During WW2, Sumatra was occupied by the Imperial Japanese Army and the flourishing plantations were almost destroyed. The reconstruction of the plantations was again interrupted after the war, by hostilities during the Indonesian struggle for independence.
Following the assumption of power by the Sukarno government, the plantations had to be sold in 1957 for economic and political reasons. It caused the company to search for other regions of activity. This was found on the slopes of Mount Kilimanjaro in the then British protectorate of Tanganyika.
Three coffee farms and two large wheat farms were acquired to develop a traditional agribusiness but also to bring private development aid to Africa – a continent that has been close to the heart of the Saager Family for many decades.
In 1958, Bruno M. Saager together with friends under the umbrella of Substantia AG, became majority owners of the business. Unfortunately, bad luck struck again in 1973, when the coffee farms were nationalized by the Tanzanian government and the wheat farm, for various reasons, became less and less economical. The enterprise had to packed up again to go in search of greener pastures.
Bruno’s longstanding friendship with Dr Anton Rupert, renowned South African businessman, philanthropist, and conservationist, eventually brought the family to the Cape.
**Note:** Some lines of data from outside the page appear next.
(** * PhotoMigrator web layer: job store, queue worker and Config.ini schema engine

    A shallow embedding of [web/jobs.py], [web/runner.py], [web/main.py] and
    [web/config_ini.py], followed by the properties of the specification
    that were checked against it.

    Conventions of the embedding.
    - A Python [str] is a Rocq [string]; its characters are the code points
      below 256.
    - A Python [dict] whose iteration order is observable is an association
      list in insertion order ([dict_set] replaces in place or appends);
      the job registry [_jobs], which is only looked up, is a [gmap].
    - The wall clock and the UUID generator are oracles: [utcnow n] is the
      value returned by the [n]-th call of [datetime.utcnow()] and [uuid4 n]
      the [n]-th identifier drawn; the store counts the calls made so far.
    - The migration engine ([Core.*]) is outside the repository's web layer;
      its entry points are the fields of a record [Core] over which the
      runner is parameterised. *)

From Stdlib Require Import ZArith Ascii String List Bool Lia.
From stdpp Require Import base gmap strings list pretty.

Local Open Scope Z_scope.

(** ** Python helpers *)

(** Python dictionaries with string keys, in insertion order. *)
Section pydict.
Context {V : Type}.

Fixpoint dict_get (k : string) (d : list (string * V)) : option V :=
    match d with
    | [] => None
    | (k', v) :: d' => if decide (k = k') then Some v else dict_get k d'
    end.

Definition dict_contains (k : string) (d : list (string * V)) : bool :=
    bool_decide (is_Some (dict_get k d)).

(** [d[k] = v]: an existing key keeps its position. *)
Fixpoint dict_set (k : string) (v : V) (d : list (string * V)) : list (string * V) :=
    match d with
    | [] => [(k, v)]
    | (k', v') :: d' =>
        if decide (k = k') then (k, v) :: d' else (k', v') :: dict_set k v d'
    end.

(** [d[k]] is replaced by [f d[k]]; nothing happens without the key. *)
Fixpoint dict_alter (f : V -> V) (k : string) (d : list (string * V)) : list (string * V) :=
    match d with
    | [] => []
    | (k', v') :: d' =>
        if decide (k = k') then (k', f v') :: d' else (k', v') :: dict_alter f k d'
    end.

(** [dict(pairs)] and dictionary comprehensions: later entries win. *)
Definition dict_of_pairs (ps : list (string * V)) : list (string * V) :=
    foldl (fun d kv => dict_set kv.1 kv.2 d) [] ps.
End pydict.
It also stirred their interest in winemaking. After carefully investigating the vine growing potential of the area, with expert guidance by renowned local wine legend, Jan Boland Coetzee, two farms straddling the Eikendal Road – Longridge and Mietjiesvlei – were acquired in 1981.
The properties had belonged to a scrap metal dealer who until then had grown Chenin blanc and Cinsault grapes that were sold to the near-by Helderberg Co-operative.
With the deal concluded, the farms were consolidated to form Eikendal Vineyards. A vigorous replanting program was initiated, and a modern cellar constructed with the grape capacity of 1 000 tons.
With Bruno’s passing in 1991, his interests have passed into the family, which now proudly leads Eikendal into the future.